Sophie explained how Lydia had teased her that morning about her grubby dress.
"Those vixen." Rose growled after hearing the story, cracking her knuckles.
"She'll get what's coming to her alright." Sasha agreed, scowling at Lydia's back. Matilda looked frightened.
"There will be absolutely none of that." Isabelle countered, placing her hand over Rose's. Matilda looked reassured, and even Sophie had to admit she was glad they wouldn't be taking that kind of action.
She loved Rose and Sasha, and she knew they meant well, but sometimes they could get a bit carried away.
"It is most un-lady like." Isabelle said firmly.
She then turned to Sophie. "Do not worry Sophie. That girl is no good. Don't listen to what she says about you. Tomorrow she will be off to teasing someone else." She patted Sophie's hand.
Reluctantly, Sophie had to agree, the words of her sensible friend were, she knew, wise.
"And if not..." Rose made a fist.
"Rose!"

In the next weeks that followed, Sophie did all the things she loved to do in her small French town.
She went to the pastry shop on the corner, and the cafe in town. She read all the wonderful books in the children's section of the public library, and she swam in the water hole behind Matilda's house.
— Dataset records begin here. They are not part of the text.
Definition exitLockedOpenEvents (conf : conf_t) : list event :=
  [DigitalWrite PIN_EXIT_SOLENOID OPEN; Delay 20;
   AnalogWrite PIN_EXIT_SOLENOID 50]
  ++ (if ntest (cfg_flags conf) CFG_NTFY_ENABLE then []
      else [Ntfy (cfg_ntfy_topic conf) "lock,unlock" 3 MsgLockedOpenExit])
  ++ [Debug MsgLockedOpenExit].

(** What a re-lock appends to the trace: the lock pulse and the log
    line. *)
Definition entryRelockEvents : list event :=
  [DigitalWrite PIN_ENTRY_SOLENOID LOCK; Delay 8;
   AnalogWrite PIN_ENTRY_SOLENOID 180; Delay 11;
   DigitalWrite PIN_ENTRY_SOLENOID LOCK; Debug MsgLockEntry].

Definition exitRelockEvents : list event :=
  [DigitalWrite PIN_EXIT_SOLENOID LOCK; Delay 8;
   AnalogWrite PIN_EXIT_SOLENOID 180; Delay 11;
   DigitalWrite PIN_EXIT_SOLENOID LOCK; Debug MsgLockExit].

(** Every cell holds a byte. *)
Definition bytes (m : list Z) : Prop := Forall (fun b => 0 <= b < 2^8) m.

(** First boot on an erased EEPROM, and the storage it leaves. *)
Definition firstBoot : storage := mkStorage [] erasedEeprom [].
Definition healed : storage := configInit crc16_ccitt exampleMac firstBoot.

(** ** Wiegand frames

    The 26-bit frame a reader sends for a credential: leading parity
    bit, 8-bit facility code, 16-bit card code, trailing parity bit,
    most significant bit first. *)
Definition wiegand26 (p25 fc cc p0 : Z) : Z :=
  p25 * 2^25 + fc * 2^17 + cc * 2 + p0.

(** Lines 316-319 and 346-349: the end of frame processing. *)
Definition entryFrameEnd (w : world) : world :=
  set_state (u16 (Z.land (state w) (Z.lnot STATE_ENTRY_WEIGAND_DONE)))
    (entryCaptureReset w).
Definition exitFrameEnd (w : world) : world :=
  set_state (u16 (Z.land (state w) (Z.lnot STATE_EXIT_WEIGAND_DONE)))
    (exitCaptureReset w).

(** The credential a 26-bit buffer decodes to. *)
Definition decoded (dataBits : Z) : Z * Z :=
  (bits0 dataBits 24 17, bits0 dataBits 16 1).
(* ===== verification/CppString.v ===== *)
(** The parts of [std::string] and of the numeric conversions the transpiler
    uses, at [size_t] and [int] width. *)
From S2P Require Import Prelude Errors.
#[local] Open Scope Z_scope.

Definition size_t_mod : Z := 2 ^ 64.
Definition npos : Z := size_t_mod - 1.
Definition size_add (a b : Z) : Z := (a + b) mod size_t_mod.
Definition size_sub (a b : Z) : Z := (a - b) mod size_t_mod.
Definition INT_MIN : Z := - 2 ^ 31.
Definition INT_MAX : Z := 2 ^ 31 - 1.

(** [s.size()]. *)
Definition str_size (s : string) : Z := Z.of_nat (String.length s).

(** [s.find(pat, pos)]. *)
Definition str_find (pat s : string) (pos : Z) : Z :=
  if str_size s <? pos then npos
  else match String.index (Z.to_nat pos) pat s with
       | Some i => Z.of_nat i
       | None => npos
       end.

(** The index of the first [c] of [s]. *)
Fixpoint char_index (c : ascii) (s : string) : option nat :=
  match s with
  | EmptyString => None
  | String a s => if decide (a = c) then Some O else S <$> char_index c s
  end.

(** [s.find(c)]. *)
Definition str_find_char (c : ascii) (s : string) : Z :=
  match char_index c s with Some i => Z.of_nat i | None => npos end.

(** [s.substr(pos, len)], which throws [std::out_of_range] past the end. *)
Definition substr (s : string) (pos len : Z) : outcome string :=
  if str_size s <? pos then Throw OutOfRange
  else Ret (String.substring (Z.to_nat pos)
              (Z.to_nat (Z.min len (str_size s - pos))) s).

(** [std::to_string] on [int]. *)
Definition to_string_int (z : Z) : string := pretty z.

(** [std::stoi]: skip white space, take a sign and the longest digit prefix. *)
Fixpoint skip_space (s : string) : string :=
  match s with
  | String a s' => if Ascii.is_space a then skip_space s' else s
  | EmptyString => s
  end.

Fixpoint digit_prefix (s : string) (acc : option Z) : option Z :=
  match s with
  | String a s' =>
      match Ascii.is_nat a with
      | Some d => digit_prefix s' (Some (10 * default 0 acc + Z.of_nat d))
      | None => acc
      end
  | EmptyString => acc
  end.

Definition stoi (s : string) : outcome Z :=
  let (sign, rest) :=
    match skip_space s with
    | String "-"%char r => (-1, r)
    | String "+"%char r => (1, r)
    | r => (1, r)
    end in
  match digit_prefix rest None with
  | None => Throw InvalidArgument
  | Some n =>
      let v := sign * n in
      if (INT_MIN <=? v) && (v <=? INT_MAX) then Ret v else Throw OutOfRange
  end.

(** [std::string(n, ' ')]. *)
Fixpoint spaces (n : nat) : string :=
  match n with O => EmptyString | S n => String " "%char (spaces n) end.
And of course she went to school and learned and studied and ate lunch with her friends under the beach tree in the school yard.
She tried not to worry about Lydia Clarke and her teasing, and Isabelle was right, in a few days she had moved on to bothering someone else.
Life was as it had always been, at least in Sophie's world.
But in France things were changing. As Hitler edged ever closer, the Nazi threat was becoming less and less of a far off power, and more and more real.
Suddenly there were more soldiers in the streets, and less margarine and sugar in the pantry and the shops.
Suddenly basements were being checked to see if they would be efficient air raid shelters.
   And suddenly France didn't seem so safe anymore.